Michael Porter: We see a lot of study tours.  We see groups from this cluster, visiting a place like Boston or Silicon Valley, making the rounds, getting to know companies, starting to build business connections etc. For example, there’s a huge cluster (flower cluster) that produces fresh flowers and cut flowers in Netherlands. It is interesting to note that Netherlands has the largest world export share in fresh cut flowers in spite of cold/ windy/ rainy weather conditions. This is because the flowers are grown inside the greenhouses under high tech climate control, sophisticated sensors, and automation. They are very innovative in developing new varieties in new complex kind of flowers. Through collaboration the Dutch have created a cluster in Kenya, Ecuador and have been involved in working with clusters in other countries because they realize that they’re not going to be able to efficiently produce for and ship flowers to lots of parts of the world particularly in the more complex flower varieties. So they want Kenya to ship into Europe, Ecuador to ship into United States. They’ve invested in the supplier base and technology; they have built partnerships, so there is collaboration among clusters in different parts of the world. This is part of optimizing a cluster and an industry in the modern global economy. The very advanced clusters at the very high-end are going to increasingly be more willing to outsource things as long as they are good and India could be one of those partners to do that with. There are lots of cluster efforts, we got to have good leadership, have commitment to do things, get everybody to put in a little money to support the effort and have the right kind of governance structure which can be very powerful.

Sukumar:  Where do you think India can get some tailwinds to pick up and be able to tap and contribute to the resurgence of global growth?

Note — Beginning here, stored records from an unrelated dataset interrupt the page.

(** What Stage A returns for a message it accepts. *)
Lemma process_a_accepts (st : system) (m : message) (audio features : value) :
  algorithm_a._validate m = Ok tt ->
  m !! "audio_data" = Some audio ->
  algorithm_a._extract_features audio = Ok features ->
  exists source sensor ts,
    m !! "message_id" = Some source /\ m !! "sensor_id" = Some sensor /\
    m !! "timestamp" = Some ts /\
    algorithm_a.process st m =
      ({| broker := broker st; writer := writer st; draws := S (draws st) |},
       Ok (feature_record (VStr (uuid4 (draws st))) source (VStr "A") sensor ts
             (VStr (utcnow_isoformat (draws st))) features)).
Proof.
  intros Hv Haudio Hf.
  destruct (validate_a_fields m Hv) as (source & sensor & ts & audio' & H1 & H2 & H3 & H4).
  exists source, sensor, ts. do 3 (split; [done|]).
  unfold algorithm_a.process. rewrite Hv. unfold getitem.
  rewrite H1, H2, H3, Haudio. cbn [mbind result_bind]. by rewrite Hf.
Qed.

Lemma validate_b_feature_record (id source sensor ts now features : value) :
  algorithm_b._validate (feature_record id source (VStr "A") sensor ts now features) = Ok tt.
Proof. reflexivity. Qed.

(** What Stage B returns for a Stage-A record whose payload it can derive from. *)
Lemma process_b_accepts (st : system) (id source sensor ts now features derived : value) :
  algorithm_b._derive_features
    (feature_record id source (VStr "A") sensor ts now features) = Ok derived ->
  algorithm_b.process st (feature_record id source (VStr "A") sensor ts now features) =
    ({| broker := broker st; writer := writer st; draws := S (draws st) |},
     Ok (feature_record (VStr (uuid4 (draws st))) id (VStr "B") sensor ts
           (VStr (utcnow_isoformat (draws st))) derived)).
Proof.
  intros Hd. unfold algorithm_b.process. rewrite validate_b_feature_record.
  rewrite Hd. reflexivity.
Qed.

Lemma omap_as_num_floats (xs : list spec_float) :
  omap as_num (map VFloat xs) = map NFloat xs.
Proof. induction xs as [|x xs IH]; [done|]. simpl. f_equal. exact IH. Qed.

Lemma sum_scan_floats (xs : list spec_float) :
  algorithm_b.sum_scan None (map VFloat xs) = Ok None.
Proof. induction xs as [|x xs IH]; [done|]. exact IH. Qed.

Lemma mean_of_floats (xs : list spec_float) :
  xs <> [] ->
  algorithm_b.mean_of (VList (map VFloat xs)) =
  Ok (NFloat (f_div (float_sum (map NFloat xs)) (float_of_Z (Z.of_nat (length xs))))).
Proof.
  intros Hne. destruct xs as [|x xs]; [done|].
  unfold algorithm_b.mean_of, algorithm_b.py_sum.
  simpl py_truthy. cbn [negb].
  change (algorithm_b.sum_scan (Some 0%Z) (map VFloat (x :: xs)))
    with (algorithm_b.sum_scan None (map VFloat xs)).
  rewrite sum_scan_floats. cbn [mbind result_bind].
  by rewrite omap_as_num_floats, length_map.
Qed.

Lemma int_of_float_finite (x : spec_float) :
  f_is_finite x = true -> exists z, int_of_float (SFabs x) = Ok z.
Proof. destruct x; simpl; [eauto|done|done|eauto]. Qed.
(** Each entry that applied took a positive amount from at least one row. *)
Lemma all_applied_total_le (l : list inventory_entry) :
  forall t, all_applied l t = true ->
  total_stock (deductions l t) <= total_stock t /\
  (l <> [] -> total_stock (deductions l t) < total_stock t).
Proof.
  induction l as [|e l IH]; intros t Happ; [cbn; split; [lia | congruence]|].
  applied_head Happ.
  cbn [deductions fold_left]. destruct (IH _ Hrest) as [IHle _].
  unfold deductions in IHle.
  destruct (e_quantity e) as [q|] eqn:Q.
  - rewrite update_inventory_total in IHle. cbn [not_positive] in Hpos.
    apply Z.leb_gt in Hpos. apply Z.eqb_neq in Haff.
    pose proof (update_inventory_affected (Some q) (e_sku e) t) as A.
    split; [|intros _]; nia.
  - rewrite update_inventory_undefined in Haff. discriminate.
Qed.

Lemma map_unmatched {A} (p : A -> bool) (f : A -> A) (l : list A) :
  filter p l = [] -> map (fun r => if p r then f r else r) l = l.
Proof.
  induction l as [|r l IH]; cbn [filter map]; [reflexivity|].
  destruct (p r); [discriminate|]. intros H. now rewrite IH.
Qed.

(** An update that matched no row leaves the tables as they were. *)
Lemma update_inventory_noop (q : option Z) (s : option string) (t : tables) :
  affectedRows (fst (update_inventory q s t)) = 0 ->
  snd (update_inventory q s t) = t.
Proof.
  rewrite update_inventory_affected. intros Hz.
  assert (Hnone : filter (inventory_match q s) (products t) = []).
  { destruct (filter (inventory_match q s) (products t)); [reflexivity|].
    cbn [List.length] in Hz. lia. }
  unfold update_inventory. cbn [snd].
  rewrite map_unmatched by exact Hnone. now destruct t.
Qed.

(** Past the checks made before the loop, the response is decided by the
    loop alone. *)
Lemma auto_update_inventory_valid (l : list inventory_entry) (c : conn) :
  l <> [] -> filter missing_fields l = [] ->
  auto_update_inventory (Some l) c =
  match deduct_loop l c with
  | (Ok (Some early), c') => (Ok early, c')
  | (Ok None, c') =>
      (Ok (mkResponse 200 (message_body "Products updated successfully.")), c')
  | (Throw _, c') =>
      (Ok (mkResponse 500
             (message_body "An error occurred while updating products.")), c')
  end.
Proof.
  intros Hne Hvalid. destruct l as [|e l]; [congruence|].
  rewrite (auto_update_inventory_objects e l c (no_missing_fields_no_null _ Hvalid)).
  now rewrite Hvalid.
Qed.

(** The entry at which the loop stops because its update matched no row. *)
Lemma deduct_loop_no_row (s : option string) (q : option Z)
  (post : list inventory_entry) (c : conn) :
  let e := mkEntry s q in
  not_positive (e_quantity e) = false ->
  affectedRows (fst (update_inventory (e_quantity e) (e_sku e) (cur c))) = 0 ->
  deduct_loop (e :: post) c =
  (Ok (Some (mkResponse 404
               (message_body ("Product with SKU " +++ show_str (e_sku e) +++
                              " not found or insufficient stock.")))),
   mkConn (cur c) (if in_txn c then committed c else cur c) (in_txn c)
     (log c ++ [inventory_stmt e])).
Proof.
  intros e Hpos Hzero. subst e. cbn [deduct_loop]. rewrite Hpos.
  unfold bind, query_write, ret.
  pose proof (update_inventory_noop _ _ _ Hzero) as Hsame.
  destruct (update_inventory (e_quantity (mkEntry s q)) (e_sku (mkEntry s q))
              (cur c)) as [h t'] eqn:U.
  cbn [fst snd] in *. rewrite Hzero. cbn [Z.eqb]. subst t'. reflexivity.
Qed.

(** The entry at which the loop stops because the quantity is not positive:
    no statement is sent for it. *)
Lemma deduct_loop_not_positive (s : option string) (q : option Z)
  (post : list inventory_entry) (c : conn) :
  let e := mkEntry s q in
  not_positive (e_quantity e) = true ->
  deduct_loop (e :: post) c =
  (Ok (Some (mkResponse 400
               (message_body ("Quantity must be greater than zero for SKU: " +++
                              show_str (e_sku e))))), c).
Proof.
  intros e Hpos. subst e. cbn [deduct_loop]. rewrite Hpos. reflexivity.
Qed.
(** The string that bytes are read as: a sequence that is UTF-8 as it
    stands; U+FFFD for a byte that starts no sequence and for the bytes of
    a sequence up to the first byte that does not continue it, where
    reading starts again. *)
Fixpoint decode (bs : list byte) : list byte :=
  match bs with
  | [] => []
  | b1 :: t1 =>
      match width b1 with
      | 1 => b1 :: decode t1
      | 2 =>
          match t1 with
          | b2 :: t2 =>
              if continuation b2 then b1 :: b2 :: decode t2
              else replacement ++ decode t1
          | [] => replacement
          end
      | 3 =>
          match t1 with
          | b2 :: t2 =>
              if second b1 b2 then
                match t2 with
                | b3 :: t3 =>
                    if continuation b3 then b1 :: b2 :: b3 :: decode t3
                    else replacement ++ decode t2
                | [] => replacement
                end
              else replacement ++ decode t1
          | [] => replacement
          end
      | 4 =>
          match t1 with
          | b2 :: t2 =>
              if second b1 b2 then
                match t2 with
                | b3 :: t3 =>
                    if continuation b3 then
                      match t3 with
                      | b4 :: t4 =>
                          if continuation b4
                          then b1 :: b2 :: b3 :: b4 :: decode t4
                          else replacement ++ decode t3
                      | [] => replacement
                      end
                    else replacement ++ decode t2
                | [] => replacement
                end
              else replacement ++ decode t1
          | [] => replacement
          end
      | _ => replacement ++ decode t1
      end
  end.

Michael Porter: Firstly, India is going to need to self-identify the growth engines and growth opportunities based on the reality of what is present and happening in India. We need to look at what’s bubbling; good data and these things will start to emerge. The regional leaders should start looking on the ground/ marketplace and not just hallucinate/ daydream. We have to build on what is bubbling and also encourage our existing clusters in India and then think about diversification. A lot of bottoms-up activity is required; we need to do work collaboratively across levels of government to support this effort. We are now building on the cluster portfolio of India across all states and the data is going to show us some of the areas where we have the greatest opportunity. There is a lot of entrepreneurship in India, a lot of energy and the question is how to use good strategic thinking to make some bets based on what’s happening on the ground and not do too much theoretical thinking.

Sukumar: Is there a threshold to the size of clusters beyond which they might lose their competitive edge?

Michael Porter: It may partly depend on the business itself i.e. different fields might have different circumstances. It is not so much the size per se but it is the kind of productivity and cost structure.  So we might see a cluster like the Dutch have in flowers grow very large and then they realize that it’s just too costly in Holland to do basic roses in terms of cultivation and ship of roses.  So, we need to find some other locations to grow roses; that means we can reallocate our efforts in the more advanced products. This happens as a cluster gets very large and as other areas get more competitive.

Another example is pharmaceuticals where bigger is better. Boston is literally the pharmaceutical capital of the world in terms of the research side, drug discovery, and every company in the world in this field has to be in Boston.  This is because that’s where the most advanced clinical practice is, that is where the supplier base is, that is where the new venture capital is. In some clusters I don’t see the constraint but it is quite natural that over time other locations will develop that can do pretty well and they may be in market segments that are not as advanced but a cluster in one country needs to recognize that it not try to do everything itself. It is a global economy and it’s all about efficiency and productivity. We need to start offshoring some of our stuff in order to be more competitive.